Star Trek Guide

Fan-Favorite Characters In Star Trek: Picard, Ranked

With the arrival ofStar Trek: Picardcame the sudden and exciting inclusion of new planets, new technology, and new characters to the Star Trek Universe. Twenty years since Jean-Luc Picard had been captain of the Enterprise-E, he was begrudgingly pulled from retirement to help solve another intergalactic calamity as part of a new crew, allowing fans to become invested in another motley team.

Some characters fans took to without the need to warm up to them, especially if they were familiar faces from Star Trek: The Next Generation. Other new characters required some getting used to, with the title of "fan favorite" being bestowed only after they were determined to not be flat and one-dimensional. When Picard lacked character development it was weak, but when it embraced it at the expense of its own pace it excelled.

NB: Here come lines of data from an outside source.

Lemma bottomed_seat m next remaining i c k mu h : stage m = Stage.Bottom next remaining ->
  next = 0%Z \/ next = 1%Z -> (0 < remaining)%Z -> i = 0%Z \/ i = 1%Z ->
  seat_stage (stage m) i c k mu h -> (i = next -> mu = true) ->
  seat_stage (bottomed next remaining) i c k mu (if decide (i = next) then h - 1 else h)%Z /\
  (seat_answers (bottomed next remaining) i c k mu + (if decide (i = next) then 2 else 0)
   <= seat_answers (stage m) i c k mu)%Z.
Proof.
  intros -> Hn Hr Hi (H1 & H2 & H3) Hmu. unfold bottomed.
  destruct (decide (i = next)) as [->|Hin].
  - rewrite Hmu in * by done. destruct H3 as [H3 H4]. specialize (H2 eq_refl). revert H4.
    rewrite Z.ltb_irrefl, Z.eqb_refl, (proj2 (Z.eqb_neq remaining 0)) by lia. intros H4.
    destruct (Z.eqb_spec remaining 1) as [->|Hne]; [rewrite wrap_u8_small by lia|]; cbn [seat_stage seat_answers];
      rewrite ?Z.ltb_irrefl, ?Z.eqb_refl.
    + rewrite (proj2 (Z.ltb_lt next (next + 1))) by lia. change (1 =? 0)%Z with false.
      split; [split_and!; [done|lia..]|lia].
    + rewrite (proj2 (Z.eqb_neq (remaining - 1) 0)), (proj2 (Z.eqb_neq remaining 0)) by lia.
      split; [split_and!; [done|lia..]|lia].
  - rewrite (proj2 (Z.eqb_neq i next)) in * by done.
    destruct (Z.eqb_spec remaining 1) as [->|Hne]; [rewrite wrap_u8_small by lia|]; cbn [seat_stage seat_answers];
      rewrite ?(proj2 (Z.eqb_neq i next)) by done;
      (destruct mu; [|split; [split_and!; [done|lia|done]|lia]]); destruct H3 as [H3 H4]; revert H4;
      destruct (Z.ltb_spec i next); try (destruct (Z.ltb_spec i (next + 1)); try lia);
      try (destruct (Z.eqb_spec i (next + 1)); try lia); intros; cbn;
      (split; [split_and!; done || lia|lia]).
Qed.

Lemma put_back o m p remaining candidates card : mull_ok o m ->
  asks (ChooseLondonBottom p remaining candidates) o m -> card ∈ candidates ->
  exists o' m', answer (AnswerLondonBottom card) o = Ok o' /\ mull_ok o' m' /\
    (answers_left m' + 2 <= answers_left m)%Z.
Proof.
  intros M (next & Es & Hn & -> & Em & -> & Hr) Hcard. apply next_place in Hn.
  pose proof M as [E T Hw Hi]. pose proof T as [T1 T2 T3 T4 T5]. pose proof (player_valid m next T4) as Hp.
  destruct (to_library (PrivateBottomLibraryInsert card) Bottom Owner (player m next) (game o) card T1 T2 Hp Hcard)
    as (s' & Ev & O & Er & El & Eh); [by exists (player m next)|done|].
  destruct (hand_bindings_some s' (player m next) (proj1 (op_ok _ _ _ O)) Hp) as (l & Eb & _).
  set (m' := with_stage (bottomed next remaining) (with_hands (set_seat (hands m) (player m next) l) m)).
  exists (MkOpening s' (Some m')), m'. split; [|split].
  - unfold answer. rewrite (mull_validates o m M). cbn [from_reject result_bind]. rewrite Es.
    rewrite (proj2 (Z.ltb_lt next 2)), (proj2 (Z.ltb_lt 0 remaining)) by lia. cbn [negb andb].
    rewrite bool_decide_true by done. cbn [negb]. rewrite Ev. cbn [ok_or result_bind]. rewrite Eb. done.
  - assert (NoDup (hand_of (game o) (player m next))) as Hnd by apply (proj1 T1 _ Hp).
    destruct (drop_from_one card _ Hnd Hcard) as [HP HL].
    split; [done|cbn [game]; split; [apply O|apply O|by rewrite Er|done|by rewrite (op_view _ _ _ O)]| |].
    { cbn. unfold bottomed. destruct (Z.eqb_spec remaining 1); cbn; rewrite ?wrap_u8_small; lia. }
    intros i Hi'. pose proof (Hi i Hi') as [A B C D F]. cbn [game].
    destruct (bottomed_seat m next remaining i _ _ _ _ Es Hn ltac:(lia) Hi' F) as [G _]; [by intros ->|].
    unfold hand_size in G |- *. destruct (decide (i = next)) as [->|Hne].
    + split; cbn [m' counts hands kept mulligan_this_round stage with_stage with_hands]; [done| |  |by rewrite Er|].
      * change (player m' next) with (player m next). by rewrite seat_set_player, decide_True.
      * change (player m' next) with (player m next). rewrite El, Eh, <- C. cbn [insertion_index]. unfold insert_at.
        rewrite firstn_all, drop_all, <- app_assoc. cbn. by rewrite <- HP.
      * change (player m' next) with (player m next). unfold hand_size. rewrite Eh. rewrite HL in G.
        replace (Z.of_nat (length (drop_from card (hand_of (game o) (player m next)))))
          with (Z.of_nat (S (length (drop_from card (hand_of (game o) (player m next))))) - 1)%Z by lia. exact G.
    + assert (player m i <> player m next) as Hpne by (by apply player_neq).
      destruct (op_other _ _ _ O _ (player_valid m i T4) Hpne) as (J1 & J2 & J3).
      split; unfold hand_size; cbn [m' counts hands kept mulligan_this_round stage with_stage with_hands];
        change (player m' i) with (player m i); rewrite ?seat_set_player, ?decide_False, ?J1, ?J2, ?J3, ?Er by done;
        done.
  - apply answers_left_drop with next; [done|]. intros i Hi'. pose proof (Hi i Hi') as [_ _ _ _ F].
    destruct (bottomed_seat m next remaining i _ _ _ _ Es Hn ltac:(lia) Hi' F) as [_ G]; [by intros ->|].
    exact G.
Qed.
End Invariant.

As was customary (and almost expected) in Star Trek: The Next Generation, Brent Spiner took on the role of another Soong relative. This time it was Alton Inigo Soong in the series' penultimate episode, the creator of the first flesh-and-blood android.

Fans were glad to see Spiner stretch his acting abilities in a minor role that let him relinquish Data's makeup and carry on the Soong family tradition of being the father of invention.


Zhaban and Laris serve two very important functions in the series; to be Picard's housekeepers that keep his estate running smoothly, and to show the audience a different side of Romulans from their duplicitous and nefarious stereotype.

The other Romulans in the series almost exclusively hated Picard, and it's important to showcase the relationship he had with those he had saved. Zhaban and Laris were also ex-Tal Shiar and fascinating in their own right.


When Picard and his ward Soji are on the run, he can think of only one place where they'll be safe - at the abode of Deanna Troi and Will Riker. The homestead is protected by their daughter Kestra Troi, who manages to be more interesting in her one-episode appearance than Soji over the entire series.

For a flesh-and-blood android who has learned her entire life was a lie, Soji was remarkably bland in ways fans weren't expecting, whereas they found themselves drawn to the carefree and spirited Kestra.


Elnor began the series as a fascinating character who was a walking paradox, both a naive young man innocent to the ways of the world and a ruthless killing machine. He was also, depending on viewers' perspectives, a stand-in son for Jean-Luc Picard.

Unfortunately, Elnor was criminally underused and not given very much screen time. Hopefully, in the second season, he'll get to have more character development, especially regarding the Way of Absolute Candor.


What began as a guest-starring appearance by Jonathan Del Arco on Star Trek: The Next Generation turned into an integral supporting character on Star Trek: Picard. Hugh went from being a rogue Borg drone Picard helped discover his autonomy, to being the Director of the Borg Reclamation Project and helping other Borg find agency.

Star Trek fans were genuinely excited to see Hugh again and to find out what he'd been doing in the decades since he'd last appeared. In what little time he had in the series he made the largest impact.


Where Santiago Cabrera falters at bringing anything new to the concept of a space rogue like Captain Rios, he shines in giving life to five hospitality holograms around his ship, introduced as Enoch, Emmet, Emil, Ian, and of course Mr. Hospitality.

Cabrera portrays each hologram uniquely, with completely different accents and mannerisms, and manages to make them all seem like their own independent entity.


A stand out original character from the series, Raffi Muskier is a complex person with a great capacity for compassion even as she fights her own inner demons. Rarely has a former Starfleet officer been allowed to express such pain and folly without being judged.

Raffi is shown to be a complicated ally of Picard's who tries her hardest every day to be a better version of herself but sometimes, due to impulse control difficulties, falls short. She did a lot of the emotional heavy lifting and left fans wanting to know more about what makes her tick.


When fans found out that the ex-Borg drone Seven of Nine was returning to the Star Trek Universe they were elated, and Jeri Ryan assumed the role as though it hadn't been decades since Voyager was on the air.

The Fenris Ranger was able to reveal several different sides of herself, including a maternal side involving Elnor, and a romantic side involving Raffi. Her greatest moments involved her vulnerable side, which she showed to Picard because of their unique connection as former Borg.


Data can arguably be seen as more of a catalyst than a reoccurring character, but his interactions with Picard reminded fans exactly why he's endured as one of the most beloved characters in the Star Trek franchise.

In as much as fans watched Picard to find out what had happened to the Starfleet captain in the years since he led the Enterprise-D, they also wanted amends to be made for Data's send off after Star Trek: Nemesis, which happened with integrity and reverence.


To date, Jean-Luc Picard is the only character in the entire Star Trek franchise to receive his very own series, and for good reason. Sir Patrick Stewart is a class act and in fine form as the decorated former Starfleet Admiral reluctantly drawn into one last galaxy-saving adventure.

Stewart played Picard stoic and private in Star Trek: The Next Generation, and now accessible and even overly emotional, but always with great dignity and grace.